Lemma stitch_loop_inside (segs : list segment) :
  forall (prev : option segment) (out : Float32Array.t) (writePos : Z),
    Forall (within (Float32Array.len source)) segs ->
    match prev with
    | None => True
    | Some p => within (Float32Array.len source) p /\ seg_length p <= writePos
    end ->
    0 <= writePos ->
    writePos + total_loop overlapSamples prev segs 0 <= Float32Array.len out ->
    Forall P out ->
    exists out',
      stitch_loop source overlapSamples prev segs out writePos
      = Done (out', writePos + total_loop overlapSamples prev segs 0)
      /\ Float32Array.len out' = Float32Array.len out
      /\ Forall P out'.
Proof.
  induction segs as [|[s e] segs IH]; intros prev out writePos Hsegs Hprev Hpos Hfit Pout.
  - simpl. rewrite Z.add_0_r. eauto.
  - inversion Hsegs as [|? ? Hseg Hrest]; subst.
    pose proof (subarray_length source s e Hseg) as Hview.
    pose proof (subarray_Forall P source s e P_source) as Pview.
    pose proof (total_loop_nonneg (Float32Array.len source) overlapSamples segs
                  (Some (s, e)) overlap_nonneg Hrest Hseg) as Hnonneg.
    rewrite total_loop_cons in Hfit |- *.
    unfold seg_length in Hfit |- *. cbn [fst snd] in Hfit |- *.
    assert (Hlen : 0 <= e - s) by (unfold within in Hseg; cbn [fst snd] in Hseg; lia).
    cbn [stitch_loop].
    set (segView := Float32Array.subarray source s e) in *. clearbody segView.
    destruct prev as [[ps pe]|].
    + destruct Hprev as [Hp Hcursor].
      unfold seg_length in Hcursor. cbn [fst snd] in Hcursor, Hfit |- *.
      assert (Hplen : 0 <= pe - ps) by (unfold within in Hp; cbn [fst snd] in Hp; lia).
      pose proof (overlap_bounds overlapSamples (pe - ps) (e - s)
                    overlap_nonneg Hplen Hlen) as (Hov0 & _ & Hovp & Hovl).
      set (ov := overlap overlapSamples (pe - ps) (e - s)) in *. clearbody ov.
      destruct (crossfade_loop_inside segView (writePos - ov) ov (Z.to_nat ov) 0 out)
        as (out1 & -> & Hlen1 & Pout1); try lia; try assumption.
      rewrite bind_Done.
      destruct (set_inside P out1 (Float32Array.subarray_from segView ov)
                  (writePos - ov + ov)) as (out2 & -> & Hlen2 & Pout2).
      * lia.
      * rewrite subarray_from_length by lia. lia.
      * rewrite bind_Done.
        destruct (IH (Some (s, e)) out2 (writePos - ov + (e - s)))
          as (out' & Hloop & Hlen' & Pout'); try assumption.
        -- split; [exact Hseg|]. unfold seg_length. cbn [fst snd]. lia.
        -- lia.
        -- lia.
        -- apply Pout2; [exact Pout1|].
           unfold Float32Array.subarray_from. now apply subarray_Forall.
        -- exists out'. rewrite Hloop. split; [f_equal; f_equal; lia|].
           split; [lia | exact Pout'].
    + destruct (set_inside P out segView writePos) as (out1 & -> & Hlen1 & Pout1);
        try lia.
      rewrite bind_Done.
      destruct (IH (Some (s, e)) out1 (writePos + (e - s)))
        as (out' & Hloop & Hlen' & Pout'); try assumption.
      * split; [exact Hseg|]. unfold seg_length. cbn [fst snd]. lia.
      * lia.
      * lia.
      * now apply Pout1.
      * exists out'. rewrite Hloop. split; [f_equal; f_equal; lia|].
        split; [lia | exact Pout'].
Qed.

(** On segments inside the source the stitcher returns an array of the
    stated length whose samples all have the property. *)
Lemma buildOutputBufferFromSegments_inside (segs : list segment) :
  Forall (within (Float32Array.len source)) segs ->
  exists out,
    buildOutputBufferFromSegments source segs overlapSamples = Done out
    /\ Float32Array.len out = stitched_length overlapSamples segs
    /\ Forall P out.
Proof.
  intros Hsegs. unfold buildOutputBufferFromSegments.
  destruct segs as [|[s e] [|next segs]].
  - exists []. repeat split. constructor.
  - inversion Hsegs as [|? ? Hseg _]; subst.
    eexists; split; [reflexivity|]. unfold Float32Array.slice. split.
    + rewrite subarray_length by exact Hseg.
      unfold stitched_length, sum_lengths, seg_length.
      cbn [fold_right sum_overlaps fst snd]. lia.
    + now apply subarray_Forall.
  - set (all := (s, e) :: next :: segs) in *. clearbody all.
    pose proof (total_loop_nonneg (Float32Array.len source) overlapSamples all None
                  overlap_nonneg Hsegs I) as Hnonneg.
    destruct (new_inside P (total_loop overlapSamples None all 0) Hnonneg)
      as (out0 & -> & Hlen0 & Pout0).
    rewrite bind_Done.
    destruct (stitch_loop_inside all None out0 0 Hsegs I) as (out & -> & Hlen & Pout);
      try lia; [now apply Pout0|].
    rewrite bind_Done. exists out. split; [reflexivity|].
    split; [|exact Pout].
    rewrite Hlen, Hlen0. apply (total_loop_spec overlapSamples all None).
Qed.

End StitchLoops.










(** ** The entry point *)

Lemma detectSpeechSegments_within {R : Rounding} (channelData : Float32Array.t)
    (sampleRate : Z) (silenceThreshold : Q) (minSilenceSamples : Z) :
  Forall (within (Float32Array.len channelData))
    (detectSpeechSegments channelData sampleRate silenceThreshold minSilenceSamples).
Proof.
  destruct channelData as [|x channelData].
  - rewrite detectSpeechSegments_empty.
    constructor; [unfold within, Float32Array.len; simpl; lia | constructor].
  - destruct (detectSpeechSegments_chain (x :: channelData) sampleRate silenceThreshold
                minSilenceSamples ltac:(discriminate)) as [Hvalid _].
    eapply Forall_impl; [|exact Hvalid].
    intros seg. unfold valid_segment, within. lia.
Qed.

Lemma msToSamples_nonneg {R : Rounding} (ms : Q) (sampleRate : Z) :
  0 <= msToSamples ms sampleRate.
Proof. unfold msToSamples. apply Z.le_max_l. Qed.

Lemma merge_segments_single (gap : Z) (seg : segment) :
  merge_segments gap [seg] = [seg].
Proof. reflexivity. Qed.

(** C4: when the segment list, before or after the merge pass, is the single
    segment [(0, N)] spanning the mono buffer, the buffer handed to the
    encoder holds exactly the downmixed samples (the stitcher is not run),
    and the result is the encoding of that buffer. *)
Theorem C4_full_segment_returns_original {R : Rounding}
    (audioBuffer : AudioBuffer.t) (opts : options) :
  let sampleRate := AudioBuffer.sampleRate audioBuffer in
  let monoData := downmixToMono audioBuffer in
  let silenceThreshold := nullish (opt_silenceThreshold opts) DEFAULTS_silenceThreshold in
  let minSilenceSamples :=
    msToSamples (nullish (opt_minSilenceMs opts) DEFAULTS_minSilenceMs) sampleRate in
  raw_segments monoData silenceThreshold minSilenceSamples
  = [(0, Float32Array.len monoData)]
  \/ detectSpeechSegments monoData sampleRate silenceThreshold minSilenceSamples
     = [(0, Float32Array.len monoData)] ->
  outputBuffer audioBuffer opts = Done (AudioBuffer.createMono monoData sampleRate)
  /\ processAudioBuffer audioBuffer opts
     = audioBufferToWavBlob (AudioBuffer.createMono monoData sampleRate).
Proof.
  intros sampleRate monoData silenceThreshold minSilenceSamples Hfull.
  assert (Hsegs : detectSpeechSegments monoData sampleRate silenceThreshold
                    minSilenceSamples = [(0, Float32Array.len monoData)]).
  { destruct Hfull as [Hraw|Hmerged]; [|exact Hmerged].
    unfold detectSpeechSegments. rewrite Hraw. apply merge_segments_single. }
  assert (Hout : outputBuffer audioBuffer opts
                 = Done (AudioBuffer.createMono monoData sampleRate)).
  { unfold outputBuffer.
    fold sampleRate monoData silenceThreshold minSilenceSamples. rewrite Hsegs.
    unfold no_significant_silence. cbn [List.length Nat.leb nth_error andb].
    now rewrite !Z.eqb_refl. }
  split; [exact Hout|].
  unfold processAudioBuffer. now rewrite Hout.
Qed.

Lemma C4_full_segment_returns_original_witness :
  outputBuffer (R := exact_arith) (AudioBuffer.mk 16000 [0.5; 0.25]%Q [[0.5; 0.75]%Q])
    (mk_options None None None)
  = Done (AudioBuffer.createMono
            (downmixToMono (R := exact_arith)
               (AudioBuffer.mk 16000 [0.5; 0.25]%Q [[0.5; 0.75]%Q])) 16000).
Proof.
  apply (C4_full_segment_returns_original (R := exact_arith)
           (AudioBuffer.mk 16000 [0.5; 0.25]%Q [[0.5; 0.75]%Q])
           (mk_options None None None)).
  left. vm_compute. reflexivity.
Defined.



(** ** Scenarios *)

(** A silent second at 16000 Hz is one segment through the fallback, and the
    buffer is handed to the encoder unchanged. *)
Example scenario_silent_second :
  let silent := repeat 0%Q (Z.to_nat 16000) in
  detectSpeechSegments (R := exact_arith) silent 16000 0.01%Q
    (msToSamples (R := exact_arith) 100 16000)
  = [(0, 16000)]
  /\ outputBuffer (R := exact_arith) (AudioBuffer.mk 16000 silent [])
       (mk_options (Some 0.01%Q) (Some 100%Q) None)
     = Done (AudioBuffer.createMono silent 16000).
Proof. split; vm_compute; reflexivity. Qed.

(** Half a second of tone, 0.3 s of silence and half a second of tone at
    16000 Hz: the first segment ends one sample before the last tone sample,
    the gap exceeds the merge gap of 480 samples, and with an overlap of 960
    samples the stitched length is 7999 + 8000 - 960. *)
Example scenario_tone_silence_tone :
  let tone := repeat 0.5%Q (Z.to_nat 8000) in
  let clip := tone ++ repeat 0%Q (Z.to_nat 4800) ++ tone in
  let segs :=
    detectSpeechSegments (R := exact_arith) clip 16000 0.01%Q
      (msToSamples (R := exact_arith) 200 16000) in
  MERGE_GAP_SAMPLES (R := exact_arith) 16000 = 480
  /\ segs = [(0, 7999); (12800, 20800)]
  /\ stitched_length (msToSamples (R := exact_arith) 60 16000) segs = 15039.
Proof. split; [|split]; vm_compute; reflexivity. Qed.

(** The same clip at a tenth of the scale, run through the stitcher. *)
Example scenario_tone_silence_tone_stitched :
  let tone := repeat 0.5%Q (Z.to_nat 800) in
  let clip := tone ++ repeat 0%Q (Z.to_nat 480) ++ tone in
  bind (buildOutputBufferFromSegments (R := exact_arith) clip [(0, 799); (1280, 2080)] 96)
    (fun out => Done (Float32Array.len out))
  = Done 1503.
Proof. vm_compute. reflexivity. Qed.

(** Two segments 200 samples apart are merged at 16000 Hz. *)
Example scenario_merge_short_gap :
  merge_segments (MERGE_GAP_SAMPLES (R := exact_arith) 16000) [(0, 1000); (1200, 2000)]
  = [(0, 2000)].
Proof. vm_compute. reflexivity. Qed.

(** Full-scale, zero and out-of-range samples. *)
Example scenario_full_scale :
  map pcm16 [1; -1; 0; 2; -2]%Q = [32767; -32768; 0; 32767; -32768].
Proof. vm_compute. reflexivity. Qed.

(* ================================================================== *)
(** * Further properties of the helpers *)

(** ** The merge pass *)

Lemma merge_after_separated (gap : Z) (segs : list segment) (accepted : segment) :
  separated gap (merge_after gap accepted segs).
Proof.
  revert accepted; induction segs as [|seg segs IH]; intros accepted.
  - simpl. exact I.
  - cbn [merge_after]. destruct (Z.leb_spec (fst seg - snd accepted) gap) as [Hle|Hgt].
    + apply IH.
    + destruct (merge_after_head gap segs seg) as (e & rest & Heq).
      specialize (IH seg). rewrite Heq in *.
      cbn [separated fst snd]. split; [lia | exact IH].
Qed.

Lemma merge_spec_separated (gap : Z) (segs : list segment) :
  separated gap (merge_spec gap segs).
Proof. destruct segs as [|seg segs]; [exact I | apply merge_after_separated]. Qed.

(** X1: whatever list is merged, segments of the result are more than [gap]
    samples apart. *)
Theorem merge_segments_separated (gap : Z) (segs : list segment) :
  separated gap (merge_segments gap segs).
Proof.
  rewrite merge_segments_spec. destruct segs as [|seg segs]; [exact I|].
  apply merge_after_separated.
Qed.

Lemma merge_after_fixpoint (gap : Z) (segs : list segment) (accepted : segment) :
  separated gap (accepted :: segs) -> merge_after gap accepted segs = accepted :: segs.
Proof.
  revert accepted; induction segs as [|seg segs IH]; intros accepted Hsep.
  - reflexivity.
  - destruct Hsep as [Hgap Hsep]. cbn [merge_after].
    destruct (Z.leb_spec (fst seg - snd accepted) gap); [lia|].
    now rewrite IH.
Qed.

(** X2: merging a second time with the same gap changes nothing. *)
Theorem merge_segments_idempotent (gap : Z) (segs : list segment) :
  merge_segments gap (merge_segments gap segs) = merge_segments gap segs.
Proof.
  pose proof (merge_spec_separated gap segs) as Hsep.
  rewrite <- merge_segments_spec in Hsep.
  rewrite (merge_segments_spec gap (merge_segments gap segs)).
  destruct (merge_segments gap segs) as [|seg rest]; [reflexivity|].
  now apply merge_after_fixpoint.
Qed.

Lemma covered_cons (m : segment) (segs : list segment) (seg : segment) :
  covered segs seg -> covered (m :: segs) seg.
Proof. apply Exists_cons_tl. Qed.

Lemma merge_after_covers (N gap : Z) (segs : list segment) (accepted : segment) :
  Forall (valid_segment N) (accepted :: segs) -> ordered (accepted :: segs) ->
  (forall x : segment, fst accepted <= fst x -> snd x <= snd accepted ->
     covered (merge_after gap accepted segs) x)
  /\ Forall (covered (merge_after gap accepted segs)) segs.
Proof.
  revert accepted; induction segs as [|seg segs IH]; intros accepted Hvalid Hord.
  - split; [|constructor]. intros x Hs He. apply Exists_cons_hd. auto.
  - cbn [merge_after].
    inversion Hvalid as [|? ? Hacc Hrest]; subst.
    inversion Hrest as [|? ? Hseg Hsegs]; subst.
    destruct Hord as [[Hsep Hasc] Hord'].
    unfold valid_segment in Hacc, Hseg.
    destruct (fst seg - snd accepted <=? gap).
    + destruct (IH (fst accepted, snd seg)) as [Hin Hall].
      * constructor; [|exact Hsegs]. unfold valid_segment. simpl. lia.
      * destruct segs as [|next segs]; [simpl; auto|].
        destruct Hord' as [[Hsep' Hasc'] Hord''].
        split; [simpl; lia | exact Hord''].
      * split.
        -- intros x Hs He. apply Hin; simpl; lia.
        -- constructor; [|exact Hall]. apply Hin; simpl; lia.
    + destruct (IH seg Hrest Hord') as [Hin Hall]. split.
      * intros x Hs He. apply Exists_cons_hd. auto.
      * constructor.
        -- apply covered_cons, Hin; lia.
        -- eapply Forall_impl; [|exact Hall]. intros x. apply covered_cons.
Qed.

| Work item |
The answer is the run of lines above from the line containing "source) overlapSamples all None" through the line containing "destruct channelData as [|x channelData].", copied exactly and alone.

| Output of the task |
    pose proof (total_loop_nonneg (Float32Array.len source) overlapSamples all None
                  overlap_nonneg Hsegs I) as Hnonneg.
    destruct (new_inside P (total_loop overlapSamples None all 0) Hnonneg)
      as (out0 & -> & Hlen0 & Pout0).
    rewrite bind_Done.
    destruct (stitch_loop_inside all None out0 0 Hsegs I) as (out & -> & Hlen & Pout);
      try lia; [now apply Pout0|].
    rewrite bind_Done. exists out. split; [reflexivity|].
    split; [|exact Pout].
    rewrite Hlen, Hlen0. apply (total_loop_spec overlapSamples all None).
Qed.

End StitchLoops.










(** ** The entry point *)

Lemma detectSpeechSegments_within {R : Rounding} (channelData : Float32Array.t)
    (sampleRate : Z) (silenceThreshold : Q) (minSilenceSamples : Z) :
  Forall (within (Float32Array.len channelData))
    (detectSpeechSegments channelData sampleRate silenceThreshold minSilenceSamples).
Proof.
  destruct channelData as [|x channelData].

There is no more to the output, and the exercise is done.